I’ve reached the point in the coronavirus lockdown now where I am unemployed and unmotivated, where I’m bored of drinking and bored of reading short books and watching trashy films and I’m finding myself (now, after reading the cléo reader: 2013-2019) jumping into massive novels and watching “worthy” cinema.
Eurgh. I disappoint myself.
The lockdown is fucking stressful, it’s anxiety-building.
There are about seven days (today is March 31st) until the Canadian government launches the website that should – in theory – allow me to access some of their free money for reprobates like me who have been laid off due to the COVID pandemic, and I haven’t done anything productive outside of work-related tasks until today.
And now there will be no more work-related tasks, not unless I start trying to get some writing work, which I haven’t had any of for ages and ages and ages, and that’s a stressful thing in itself.
I’m not without unpaid tasks, though: I have the Truther Press x Queen Mobs Poo Anthology to edit, plus a poetry chapbook to tidy up, my own essay collection (the pleasure of regret) to finalise, plus QMT Satire submissions to go through (SUBMIT!!!), and I’d also like to try and make some evergreen content: ideally me singing something. I like to sing.
Now that I’m unemployed, maybe I can properly lean into it and get cracking on my long-gestating musical about a bald man and his handsome dog who get frozen in time for two hundred years and emerge in a world where pooing no longer exists (due to improvements in diet) and the protagonist leads a revol-poo-tion, bringing excrement back to the masses. Tbh, even if I finish one song for that by the end of this lockdown, I’ll be ecstatic.
What have I done?
I’ve grown a small child’s moustache, and that’s about it.
And, of course, I’ve still been spewing on here, but that’s something it takes more than a pandemic to stop! (It would take another mental health emergency, which may well happen if I’m denied coronapayouts and run out of money lolololololol haha.)
Whatever happens, I won’t run out of books. No matter what happens this pandemic, I won’t run out of books.
cléo was a Toronto-based feminist film journal that ceased publication in 2019, and this gorgeous book is a reader containing a selection of pieces from across its six years of operation, both online and offline.
There’s a really engaging variety of essays in here: both “low” and “high” cinema are discussed. There are pieces on intriguing experimental short films, on mainstream thrillers and comedies, as well as on established “art house” luminaries. As someone who enjoys cinema but has seen a strange selection of films (there was no cultural engagement in my familial home and the artform I dove into on freeing myself from those shackles was literature, rather than film), there were lots of directors and actors and studios mentioned in this book that I have heard of, but whose work I’ve never encountered.
It stays with me, that sense of being bullied or maligned for my ignorance of basic cultural, social, norms when a teenager.

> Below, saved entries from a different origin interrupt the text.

(** * Legislative Red Team: identifier utilities, USLM parser and Shadow Code Graph

    A shallow embedding of [src/lib/parser.ts] and [src/lib/graph.ts].

    Conventions of the embedding.
    - A JavaScript string is a [string]; the code under study inspects
      characters only through the separator ['/'], so the alphabet is left
      as [ascii].
    - An [async] method whose body has no [await] resolves with the value of
      its [return]; it is embedded as the function computing that value.
    - A plain object used as a dictionary ([Record<string, string>]) is the
      ordered list of its own properties, with the two places where an
      ordinary object departs from an insertion-ordered map written out:
      assigning a string to the key [__proto__] goes to the setter inherited
      from [Object.prototype] and creates no property, and enumeration lists
      array-index keys first, in ascending numeric order.
    - A [Map<string, V>] is the list of its entries in insertion order. *)

From Stdlib Require Import String Ascii NArith Lia.
From stdpp Require Import base list strings.

Open Scope string_scope.
Open Scope list_scope.

(* ================================================================== *)
(** ** JavaScript strings: [split] and truthiness *)
(* ================================================================== *)

Module JsString.

(** [s.split(sep)] for a one-character separator: the pieces between
    successive separators, empty pieces included; never the empty list. *)
Fixpoint split (sep : ascii) (s : string) : list string :=
  match s with
  | EmptyString => [EmptyString]
  | String c s' =>
      if Ascii.eqb c sep then EmptyString :: split sep s'
      else match split sep s' with
           | piece :: pieces => String c piece :: pieces
           | [] => [String c EmptyString]
           end
  end.

(** [Boolean(s)] on a string: every string but the empty one is truthy. *)
Definition truthy (s : string) : Prop := s <> EmptyString.

#[global] Instance truthy_dec s : Decision (truthy s).
Proof. unfold truthy. apply _. Defined.

(** Does the character occur in the string? *)
Fixpoint mem (c : ascii) (s : string) : bool :=
  match s with
  | EmptyString => false
  | String c' s' => Ascii.eqb c' c || mem c s'
  end.

End JsString.

(* ================================================================== *)
(** ** Plain objects used as string dictionaries *)
(* ================================================================== *)

Module JsObject.

(** Own enumerable properties, in order of creation. *)
Definition t : Type := list (string * string).

Definition empty : t := [].

Definition keys (o : t) : list string := o.*1.

(** Own-property lookup. *)
Fixpoint get (k : string) (o : t) : option string :=
  match o with
  | [] => None
  | (k', v') :: o' => if String.eqb k' k then Some v' else get k o'
  end.

(** Overwrite the value of an existing own property; its position in the
    creation order is kept. *)
Fixpoint overwrite (k v : string) (o : t) : t :=
  match o with
  | [] => []
  | (k', v') :: o' =>
      if String.eqb k' k then (k', v) :: o' else (k', v') :: overwrite k v o'
  end.

(** [o[k] = v] with [v] a string, on an object created by [{}].
    [__proto__] is an accessor inherited from [Object.prototype]; its
    setter ignores a value that is neither an object nor [null], so the
    assignment leaves the object as it was.  Every other inherited
    property is a writable data property, so the assignment defines or
    updates an own property. *)
Definition set (k v : string) (o : t) : t :=
  if String.eqb k "__proto__" then o
  else match get k o with
       | Some _ => overwrite k v o
       | None => o ++ [(k, v)]
       end.

(** *** Enumeration order *)

Definition digit (c : ascii) : option N :=
  let n := N_of_ascii c in
  if ((48 <=? n) && (n <=? 57))%N then Some (n - 48)%N else None.

Fixpoint digits (s : string) (acc : N) : option N :=
  match s with
  | EmptyString => Some acc
  | String c s' =>
      match digit c with
      | Some d => digits s' (10 * acc + d)%N
      | None => None
      end
  end.

(** A property key is an array index when it is the canonical decimal
    numeral of an integer in [0, 2^32 - 2]. *)
Definition array_index (k : string) : option N :=
  match k with
  | EmptyString => None
  | String c rest =>
      if Ascii.eqb c "0" && negb (String.eqb rest EmptyString) then None
      else match digits k 0 with
           | Some n => if (n <? 4294967295)%N then Some n else None
           | None => None
           end
  end.

Fixpoint insert_sorted (i : N) (kv : string * string)
    (l : list (N * (string * string))) : list (N * (string * string)) :=
  match l with
  | [] => [(i, kv)]
  | (j, kv') :: l' =>
      if (i <? j)%N then (i, kv) :: l
      else (j, kv') :: insert_sorted i kv l'
  end.

Fixpoint index_entries (o : t) : list (N * (string * string)) :=
  match o with
  | [] => []
  | (k, v) :: o' =>
      match array_index k with
      | Some i => insert_sorted i (k, v) (index_entries o')
      | None => index_entries o'
      end
  end.

Fixpoint string_entries (o : t) : t :=
  match o with
  | [] => []
  | (k, v) :: o' =>
      match array_index k with
      | Some _ => string_entries o'
      | None => (k, v) :: string_entries o'
      end
  end.

(** [Object.entries(o)]: array-index keys in ascending numeric order, then
    the remaining keys in order of creation. *)
Definition entries (o : t) : list (string * string) :=
  (index_entries o).*2 ++ string_entries o.

End JsObject.

(* ================================================================== *)
(** ** [parseIdentifier] (src/lib/parser.ts) *)
(* ================================================================== *)

(** [identifier.split('/').filter(Boolean)] *)
Definition segments (identifier : string) : list string :=
  filter JsString.truthy (JsString.split "/" identifier).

When trying to think about and write about film I feel a terrifying sense of dread, which the fact that I’ve regularly worked (off but mostly on) in cinemas since 2016 greatly adds to.
Yes, I’ve seen a lot of wonderful films, but there is a base level of film fluency that often feels expected which I lack: and none of the mainstream “films to see before you die” appeal to me. I’ve never seen The Godfather but I’ve also never seen Shoah, and that the latter seems much more worth my time to see, but is also daunting. Does this make sense?
I’ve worked in cinemas, yes, but working as a manager on the operations side of single-screen cinemas doesn’t mean I get to watch films constantly: it was the same working in South London as it was working (and hopefully will be again soon!) in Toronto; when films are on I have admin to do. If anything, until I decided to make a point of going to rival cinemas regularly a couple of months ago, the periods when I’ve worked in cinemas have been the periods when I’ve watched the least amount of films. Busman’s holiday, innit.
Anyway, I feel scared that people will disregard my thoughts on film because I’ve only ever seen one movie by Martin Scorsese: when would I watch more? Working in cinemas has given me the opportunity to learn about films that are far more interesting to watch than the contents of those very regular “100 Oscar Winners 2 Watch B4 You Kill Urself”-type lists.
Opening the cléo reader was pleasant: it was nice to read informed essays and interesting articles about obscure cinema. It was nice to engage with people whose knowledge is focused and who are comfortable in their awareness of their focus. This is, I think, what I’ve always struggled with, a feeling of being unable to accept or accede to a speciality.
Really, though, I do have a speciality, and it is literature: I read widely, internationally and (I think!) from a reasonably diverse selection of viewpoints. I could do better, of course, everyone could, but I don’t feel “bad” about the books I’ve read or the books I haven’t read, because when I read a book and feel it was unsuccessful I understand the ways in which it was, and then I take that note and ignore it when making my own texts lolololol.
OK, I need to go. I keep having diarrhoea and now I’m unemployed I don’t have the excuse of “some work to do” to be productive. Right. Onwards!